EDAM identifiers are very specific. There will be as many as required to capture the unique types of identifiers in use. Uniqueness means that a regular expression pattern can, in principle, meaningfully be created describing the identifier instance syntax.

Identifier and data concepts are formally related:

  • Identifier is_identifier_of Data
  • MUST have a corresponding concept in the Data subontology, i.e. the type of data that is identified. New data concepts can be added, if needed.
  • MUST include in the definition what type of data and/or name of database the identifier is used for.
  • SHOULD include a link to relevant documentation for the identifier, if available
  • SHOULD specify a regular expression pattern, defining valid values of instances of that identifier

Format

Note

EDAM formats are very specific. There will be as many as required to capture all of the data formats currently in use. A format is only included if a comprehensive description of the syntax is available, typically either a formal specification such as an XML Schema (XSD), or comprehensive documentation.

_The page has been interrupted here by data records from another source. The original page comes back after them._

(* ===== verification/FileSystem.v ===== *)
(** * Files ([os], [io])

    The files the program reads and writes: a finite map from paths to
    contents, shared by every open handle, so that two handles on one path see
    each other's writes.  What can go wrong outside the program (a directory
    that cannot be made, a file that cannot be opened, a disk that fills up) is
    the interface [Os]. *)

From S2P Require Import Prelude.

Class Os := {
  (** [Some e]: the call fails with [e]. *)
  MkdirAll_err : string → option error;
  Open_err : string → option error;
  Create_err : string → option error;
  (** A write to a path may stop after some bytes with an error. *)
  Write_err : string → bytes → option (Z * error);
}.

(** Nothing fails. *)
Definition healthy : Os := {|
  MkdirAll_err _ := None;
  Open_err _ := None;
  Create_err _ := None;
  Write_err _ _ := None;
|}.

Abbreviation FS := (gmap string bytes).

(** An open file: its path and the position of the next read or write. *)
Record File := mkFile { f_path : string; f_off : Z }.

(** Code that uses the files and the random source. *)
Definition on_fs {A} (m : M FS A) : M (FS * bytes) A := zoom fst (λ fs st, (fs, st.2)) m.
Definition on_rnd {A} (m : M bytes A) : M (FS * bytes) A := zoom snd (λ r st, (st.1, r)) m.

Section files.
Context {O : Os}.

Definition not_exist (path : string) : error := "open " +:+ path +:+ ": no such file or directory".

Definition os_MkdirAll (dir : string) : M FS (option error) := λ fs, (Ret (MkdirAll_err dir), fs).

Definition os_Open (path : string) : M FS (res error File) := λ fs,
  match Open_err path with
  | Some e => (Ret (Err e), fs)
  | None =>
      match fs !! path with
      | None => (Ret (Err (not_exist path)), fs)
      | Some _ => (Ret (Ok (mkFile path 0)), fs)
      end
  end.

(** [os.Create] truncates an existing file. *)
Definition os_Create (path : string) : M FS (res error File) := λ fs,
  match Create_err path with
  | Some e => (Ret (Err e), fs)
  | None => (Ret (Ok (mkFile path 0)), <[path := []]> fs)
  end.

(** [os.OpenFile] with O_APPEND, O_CREATE and O_WRONLY: an existing file is
    kept, and written at its end. *)
Definition os_OpenAppend (path : string) : M FS (res error File) := λ fs,
  match Create_err path with
  | Some e => (Ret (Err e), fs)
  | None =>
      let old := default [] (fs !! path) in
      (Ret (Ok (mkFile path (len old))), <[path := old]> fs)
  end.

(** [b] stored at offset [off] of [old]; a gap reads as zeros. *)
Definition overwrite (old : bytes) (off : Z) (b : bytes) : bytes :=
  let '(a, r) := splitZ off old in
  a ++ replicate (Z.to_nat (off - len a)) "000"%char ++ b ++ (splitZ (len b) r).2.

(** [f.Write(b)]: the error, the handle after it. *)
Definition os_Write (f : File) (b : bytes) : M FS (option error * File) := λ fs,
  let old := default [] (fs !! f_path f) in
  let '(b', err) :=
    match Write_err (f_path f) b with
    | Some (n, e) => ((splitZ n b).1, Some e)
    | None => (b, None)
    end in
  (Ret (err, mkFile (f_path f) (f_off f + len b')),
   <[f_path f := overwrite old (f_off f) b']> fs).

(** What is left to read. *)
Definition unread (f : File) (fs : FS) : bytes :=
  (splitZ (f_off f) (default [] (fs !! f_path f))).2.

Inductive ReadEnd := ReadFullOK | ReadEOF | ReadUnexpectedEOF.

(** [io.ReadFull(f, buf)] with [len(buf) = n]: the bytes read and the error. *)
Definition io_ReadFull (f : File) (n : Z) : M FS (bytes * ReadEnd * File) := λ fs,
  let b := (splitZ n (unread f fs)).1 in
  let e := if decide (len b = Z.max 0 n) then ReadFullOK
           else if decide (b = []) then ReadEOF else ReadUnexpectedEOF in
  (Ret (b, e, mkFile (f_path f) (f_off f + len b)), fs).

(** [io.ReadAll(f)]: reading an open file does not fail here. *)
Definition io_ReadAll (f : File) : M FS bytes := λ fs, (Ret (unread f fs), fs).

Definition ReadEnd_string (e : ReadEnd) : error :=
  match e with ReadFullOK => "" | ReadEOF => "EOF" | ReadUnexpectedEOF => "unexpected EOF" end.

Definition os_ReadFile (path : string) : M FS (res error bytes) :=
  r ← os_Open path;
  match r with
  | Err e => mret (Err e)
  | Ok f => b ← io_ReadAll f; mret (Ok b)
  end.

Definition os_WriteFile (path : string) (data : bytes) : M FS (option error) :=
  r ← os_Create path;
  match r with
  | Err e => mret (Some e)
  | Ok f => '(e, _) ← os_Write f data; mret e
  end.

Lemma overwrite_end old b : overwrite old (len old) b = old ++ b.
Proof.
  unfold overwrite. assert (splitZ (len old) old = (old, [])) as ->.
  { rewrite <- (app_nil_r old) at 2. by rewrite splitZ_exact. }
  rewrite Z.sub_diag. cbn. by rewrite app_nil_r.
Qed.

Lemma os_WriteFile_ok path data fs fs' :
  os_WriteFile path data fs = (Ret None, fs') → fs' = <[path := data]> fs.
Proof.
  unfold os_WriteFile, os_Create, os_Write. unfold_M.
  destruct (Create_err path); [done|]. cbn [f_path f_off].
  destruct (Write_err path data) as [[n e]|]; [done|]. intros [= <-].
  rewrite lookup_insert_eq. change (overwrite _ 0 data) with (overwrite [] (len (A := byte) []) data).
  by rewrite overwrite_end, insert_insert_eq.
Qed.

Lemma os_ReadFile_spec path fs :
  os_ReadFile path fs =
  (Ret match Open_err path with
       | Some e => Err e
       | None => match fs !! path with Some b => Ok b | None => Err (not_exist path) end
       end, fs).
Proof.
  unfold os_ReadFile, os_Open, io_ReadAll, unread. unfold_M.
  destruct (Open_err path); [done|]. destruct (fs !! path) as [b|] eqn:E; [|done].
  cbn. rewrite E. cbn. by rewrite splitZ_take_drop.
Qed.

(** Writes appended to a file that is being written sequentially. *)
Lemma os_Write_append f b fs :
  f_off f = len (default [] (fs !! f_path f)) → Write_err (f_path f) b = None →
  os_Write f b fs =
  (Ret (None, mkFile (f_path f) (f_off f + len b)),
   <[f_path f := default [] (fs !! f_path f) ++ b]> fs).
Proof. intros Ho Hw. unfold os_Write. rewrite Hw, Ho. by rewrite overwrite_end. Qed.

Lemma os_WriteFile_eq path data fs :
  Create_err path = None → (∀ b, Write_err path b = None) →
  os_WriteFile path data fs = (Ret None, <[path := data]> fs).
Proof.
  intros Hc Hw. unfold os_WriteFile, os_Create. unfold_M. rewrite Hc.
  rewrite os_Write_append; cbn [f_path f_off]; [|by rewrite lookup_insert_eq|done].
  by rewrite lookup_insert_eq, insert_insert_eq.
Qed.

End files.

Format and data concepts are formally related:

  • Format is_format_of Data
  • MUST NOT include formats which are specific to single tools only, unless heavily used (EDAM formats are generally in common use by multiple tools or public databases)
  • MUST NOT include formats for which a comprehensive description (formal specification, or documentation) does not exist
  • MUST include a link to the formal specification (e.g. an XML Schema (XSD)) or documentation of the format syntax
  • MUST have a corresponding concept in the Data subontology, i.e. the type of data that the format applies to. The exception is formats e.g. TSV or RDF/XML which are generic to any type of data. New data concepts can be added, if needed.
  • MUST mention in the definition the type of data the format is used for.
  • SHOULD NOT include any narrow synonyms (specialisations are normally handled by adding new sub-concepts, then with their distinct specifications).
  • SHOULD record the following attributes, if available:
    • File extension(s) where in common use; these SHOULD be given in lower case (unless a specific capitalisation is required) and MUST NOT include period (‘.’), e.g. “txt” not “.txt”. If a matching filext record exists, it SHOULD be linked (e.g. http://filext.com/file-extension/FASTA).
    • Wikipedia link if exists (e.g. http://en.wikipedia.org/wiki/FASTA_format).
    • Media type (MIME type) if standardised.
    • Link(s) to example(s) of the format.
    • Link(s) to ontologies used in this data format.
    • Link(s) (ideally DOI) to article about the format.
    • Link to a public source-code repository where this format is developed.
    • Link(s) to supported information standard(s).
    • Link(s) to organisation that formally governs the format, if exists.